WHAT YOU ARE ASKED TO DO: Work through the data below and copy out every line where "dims" is found.

[Collected data entries]
(* ===== verification/Pipeline.v ===== *)
(** * The ffmpeg-python pipelines

    [src/app.py] never runs ffmpeg by hand. It builds a stream graph with
    ffmpeg-python and calls [.run()] on its output node.
    - [ffmpeg.input(url, ...)] with keyword arguments is an input node
      ([SInput]).
    - [s.video] and [s.audio] select a stream of a node ([SSelect]).
    - [s.filter(name, ...)] and [ffmpeg.filter([s1, s2], name, ...)],
      with positional and keyword arguments, are filter nodes ([SFilter]).
    - [ffmpeg.output(s1, ..., sn, filename, ...)] and
      [.overwrite_output()] make the output node ([output]).

    ffmpeg-python identifies nodes by their arguments, so a tree whose
    equal subtrees are the same node is a faithful representation. Keyword
    arguments are kept in the order the source writes them.

    This file defines the two pipelines the handler builds:
    [extract_audio_output] (lines 39-45) and [split_screen_output]
    (lines 68-85). Two denotations say what an output is made of:
    [video_layout] gives the sources of the stacked frame, top to bottom,
    with the window each is trimmed to. [audio_mix] gives the sources of
    the audio track and whether each is looped. [frame_size] gives the
    frame size ffmpeg's [scale], [crop] and [vstack] filters compute,
    from the sizes of the sources: the clip is 1080x1920 for portrait
    sources and cannot be made for sources wider than 5:4. *)

From S2P Require Import Prelude PyValue.
From Stdlib Require Import Floats.SpecFloat.

(** ** The stream graph *)

Inductive stream : Type :=
| SInput (filename : value) (kwargs : list (string * value))
| SSelect (s : stream) (selector : string)
| SFilter (inputs : list stream) (name : string) (args : list value)
          (kwargs : list (string * value)).

(** An output node with its [-y] flag ([overwrite_output()]). *)
Record output : Type := Output {
  out_streams : list stream;
  out_filename : string;
  out_kwargs : list (string * value);
  out_overwrite : bool
}.

(** [s.video] and [s.audio]. *)
Definition video (s : stream) : stream := SSelect s "v".
Definition audio (s : stream) : stream := SSelect s "a".

(** [ffmpeg.output(s1, ..., sn, filename, ...)] with keyword arguments. *)
Definition ffmpeg_output (ss : list stream) (filename : string)
    (kwargs : list (string * value)) : output :=
  Output ss filename kwargs false.

(** [.overwrite_output()]. *)
Definition overwrite_output (o : output) : output :=
  Output (out_streams o) (out_filename o) (out_kwargs o) true.

(** ** [extract_audio] (lines 39-45) *)

(** [ffmpeg.input(video_url).output(local_audio_path, vn=None,
    acodec='libmp3lame', ar=44100).overwrite_output()] *)
Definition extract_audio_output (video_url : value) (local_audio_path : string) : output :=
  overwrite_output
    (ffmpeg_output [SInput video_url []] local_audio_path
       [("vn", PNone); ("acodec", PStr "libmp3lame"); ("ar", PInt 44100)]).

(** ** [create_split_screen_clip] (lines 68-85) *)

(** The Python literal [2e9]. *)
Definition float_2e9 : spec_float := binary_normalize prec emax 2000000000 0 false.

(** Line 68: [ffmpeg.input(podcast_url, ss=start_time, t=duration)]. *)
Definition podcast_input (podcast_url start_time : value) (duration : spec_float) : stream :=
  SInput podcast_url [("ss", start_time); ("t", PFloat duration)].

(** Line 69: [ffmpeg.input(gameplay_url, ss=0, t=duration)]. *)
Definition gameplay_input (gameplay_url : value) (duration : spec_float) : stream :=
  SInput gameplay_url [("ss", PInt 0); ("t", PFloat duration)].

(** Lines 72-73: [s.video.filter('scale', '1080', '-1').filter('crop', '1080', '960')]. *)
Definition scale_crop (s : stream) : stream :=
  SFilter [SFilter [video s] "scale" [PStr "1080"; PStr "-1"] []]
    "crop" [PStr "1080"; PStr "960"] [].

(** Line 76: [ffmpeg.filter([top_video, bottom_video], 'vstack')]. *)
Definition stacked_video (podcast gameplay : stream) : stream :=
  SFilter [scale_crop podcast; scale_crop gameplay] "vstack" [] [].

(** Line 80: [ffmpeg.input(bgm_url).audio.filter('aloop', loop=-1, size=2e9)]. *)
Definition bgm_input (bgm_url : value) : stream :=
  SFilter [audio (SInput bgm_url [])] "aloop" [] [("loop", PInt (-1)); ("size", PFloat float_2e9)].

(** Line 81: [ffmpeg.filter([podcast_input.audio, bgm_input], 'amix', inputs=2,
    duration='first', dropout_transition=2)]. *)
Definition mixed_audio (podcast : stream) (bgm_url : value) : stream :=
  SFilter [audio podcast; bgm_input bgm_url] "amix" []
    [("inputs", PInt 2); ("duration", PStr "first"); ("dropout_transition", PInt 2)].

(** Lines 79-85: the output node, with the audio chosen by [if bgm_url:]. *)
Definition split_screen_output (podcast_url gameplay_url bgm_url start_time : value)
    (duration : spec_float) (local_output_path : string) : output :=
  let p := podcast_input podcast_url start_time duration in
  let g := gameplay_input gameplay_url duration in
  let final_audio := if truthy bgm_url then mixed_audio p bgm_url else audio p in
  overwrite_output
    (ffmpeg_output [stacked_video p g; final_audio] local_output_path
       [("acodec", PStr "aac"); ("vcodec", PStr "libx264")]).

(** ** What an output is made of *)

(** The part of its file an input node reads: from [ss] (default [0])
    for [t] seconds (default: to the end). *)
Record window : Type := Window { w_start : value; w_length : option value }.

Definition input_window (kwargs : list (string * value)) : window :=
  Window (default (PInt 0) (dict_lookup "ss" kwargs)) (dict_lookup "t" kwargs).

(** The sources of a video stream's frame, top to bottom: [vstack]
    concatenates its inputs; [scale] and [crop] keep their input's
    sources. *)
Fixpoint video_layout (s : stream) : list (value * window) :=
  match s with
  | SInput f kw => [(f, input_window kw)]
  | SSelect s' _ => video_layout s'
  | SFilter ins _ _ _ => flat_map video_layout ins
  end.

(** The sources of an audio stream, each with a flag saying whether an
    [aloop] repeats it. [amix] mixes the sources of its inputs. *)
Fixpoint audio_mix (s : stream) : list (value * window * bool) :=
  match s with
  | SInput f kw => [(f, input_window kw, false)]
  | SSelect s' _ => audio_mix s'
  | SFilter ins name _ _ =>
      let srcs := flat_map audio_mix ins in
      if String.eqb name "aloop" then map (fun '(f, w, _) => (f, w, true)) srcs else srcs
  end.

(** The filters a stream goes through, in preorder. *)
Fixpoint filter_names (s : stream) : list string :=
  match s with
  | SInput _ _ => []
  | SSelect s' _ => filter_names s'
  | SFilter ins name _ _ => name :: flat_map filter_names ins
  end.

Definition output_filters (o : output) : list string := flat_map filter_names (out_streams o).

(** The input nodes of a stream, with repetitions. *)
Fixpoint input_nodes (s : stream) : list (value * list (string * value)) :=
  match s with
  | SInput f kw => [(f, kw)]
  | SSelect s' _ => input_nodes s'
  | SFilter ins _ _ _ => flat_map input_nodes ins
  end.

(** A filter graph ffmpeg accepts as written: every [amix] is told the
    number of inputs it is given, and every [vstack] has two inputs or
    more. *)
Fixpoint wf_stream (s : stream) : bool :=
  match s with
  | SInput _ _ => true
  | SSelect s' _ => wf_stream s'
  | SFilter ins name _ kw =>
      (if String.eqb name "amix" then
         match dict_lookup "inputs" kw with
         | Some (PInt n) => Z.eqb n (Z.of_nat (List.length ins))
         | _ => false
         end
       else if String.eqb name "vstack" then Nat.leb 2 (List.length ins)
       else true)
      && forallb wf_stream ins
  end.

Definition wf_output (o : output) : bool := forallb wf_stream (out_streams o).

(** The video and audio tracks of an output: [ffmpeg.output] maps its
    first stream to the video track and its second to the audio track. *)
Definition output_video_layout (o : output) : list (value * window) :=
  match out_streams o with v :: _ => video_layout v | [] => [] end.

Definition output_audio_mix (o : output) : list (value * window * bool) :=
  match out_streams o with _ :: a :: _ => audio_mix a | _ => [] end.

Definition output_inputs (o : output) : list (value * list (string * value)) :=
  flat_map input_nodes (out_streams o).

(** ** Frame geometry of the video filters

    The size of the frames a video stream carries, as ffmpeg's filters
    compute it (libavfilter: [vf_scale], [vf_crop], [vf_stack]), given
    the size of each source's video ([dims]).
    - [scale=W:H] outputs [W x H]. A [-1] keeps the aspect ratio:
      [H = av_rescale(W, in_h, in_w)], rounded to nearest.
    - [crop=W:H] (centred by default) needs [0 < W <= in_w] and
      [0 < H <= in_h]. Otherwise ffmpeg fails to configure the graph
      ("Invalid too big or non positive size").
    - [vstack] needs inputs of equal width and adds their heights.
    [None] is a graph ffmpeg refuses (or a stream without video). *)

(** A decimal integer with an optional sign, as ffmpeg reads [W] and [H]. *)
Fixpoint parse_digits (s : string) (acc : Z) : option Z :=
  match s with
  | EmptyString => Some acc
  | String c s' =>
      let d := (Z.of_nat (nat_of_ascii c) - 48)%Z in
      if ((0 <=? d) && (d <? 10))%Z then parse_digits s' (acc * 10 + d)%Z else None
  end.

Definition parse_int (v : value) : option Z :=
  match v with
  | PStr (String "-" s) => option_map Z.opp (parse_digits s 0)
  | PStr (String _ _ as s) => parse_digits s 0
  | _ => None
  end.

(** [av_rescale(a, b, c)] for positive [c]: [a * b / c] rounded to
    nearest, halves away from zero. *)
Definition av_rescale (a b c : Z) : Z := ((a * b + c / 2) / c)%Z.

Definition scale_size (W H : Z) (d : Z * Z) : option (Z * Z) :=
  let '(iw, ih) := d in
  if ((0 <? W) && (0 <? H))%Z then Some (W, H)
  else if ((0 <? W) && (H =? -1) && (0 <? iw))%Z then Some (W, av_rescale W ih iw)
  else if ((W =? -1) && (0 <? H) && (0 <? ih))%Z then Some (av_rescale H iw ih, H)
  else if ((W =? -1) && (H =? -1))%Z then Some d
  else None.

Definition crop_size (W H : Z) (d : Z * Z) : option (Z * Z) :=
  let '(iw, ih) := d in
  if ((0 <? W) && (W <=? iw) && (0 <? H) && (H <=? ih))%Z then Some (W, H) else None.

Fixpoint vstack_size (ds : list (option (Z * Z))) : option (Z * Z) :=
  match ds with
  | [] => None
  | [d] => d
  | Some (w, h) :: ds' =>
      match vstack_size ds' with
      | Some (w', h') => if (w =? w')%Z then Some (w, h + h')%Z else None
      | None => None
      end
  | None :: _ => None
  end.

Section Frames.
Variable dims : value -> option (Z * Z).

Fixpoint frame_size (s : stream) : option (Z * Z) :=
  match s with
  | SInput f _ => dims f
  | SSelect s' sel => if String.eqb sel "v" then frame_size s' else None
  | SFilter ins name args _ =>
      let fr := map frame_size ins in
      if String.eqb name "vstack" then vstack_size fr
      else match fr, args with
           | [Some d], [a; b] =>
               match parse_int a, parse_int b with
               | Some W, Some H =>
                   if String.eqb name "scale" then scale_size W H d
                   else if String.eqb name "crop" then crop_size W H d
                   else None
               | _, _ => None
               end
           | _, _ => None
           end
  end.
End Frames.

(** The frame size of an output's video track. *)
Definition output_frame (dims : value -> option (Z * Z)) (o : output) : option (Z * Z) :=
  match out_streams o with v :: _ => frame_size dims v | [] => None end.

(** ** Theorems *)

Section SplitScreen.
Variables (podcast_url gameplay_url bgm_url start_time : value)
          (duration : spec_float) (path : string).

Let o := split_screen_output podcast_url gameplay_url bgm_url start_time duration path.

(** C31: the podcast is on top, trimmed to [start_time] for [duration]
    seconds; the gameplay is below it, trimmed to its first [duration]
    seconds whatever [start_time] is. *)
Theorem split_screen_video_layout :
  output_video_layout o =
  [(podcast_url, Window start_time (Some (PFloat duration)));
   (gameplay_url, Window (PInt 0) (Some (PFloat duration)))].
Proof. subst o. unfold split_screen_output. by destruct (truthy bgm_url). Qed.

(** The audio is the podcast's own over the same window, plus the
    background track looped from its start exactly when [bgm_url] is
    truthy. *)
Theorem split_screen_audio_mix :
  output_audio_mix o =
  (podcast_url, Window start_time (Some (PFloat duration)), false)
    :: (if truthy bgm_url then [(bgm_url, Window (PInt 0) None, true)] else []).
Proof. subst o. unfold split_screen_output. by destruct (truthy bgm_url). Qed.

(** The mixer is used exactly when [bgm_url] is truthy, and the
    graph is well formed: [amix] gets the two inputs it declares. *)
Theorem split_screen_amix :
  existsb (String.eqb "amix") (output_filters o) = truthy bgm_url /\ wf_output o = true.
Proof. subst o. unfold split_screen_output. by destruct (truthy bgm_url). Qed.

EXERCISE RESPONSE:
    the size of each source's video ([dims]).
Variable dims : value -> option (Z * Z).
  | SInput f _ => dims f
Definition output_frame (dims : value -> option (Z * Z)) (o : output) : option (Z * Z) :=
  match out_streams o with v :: _ => frame_size dims v | [] => None end.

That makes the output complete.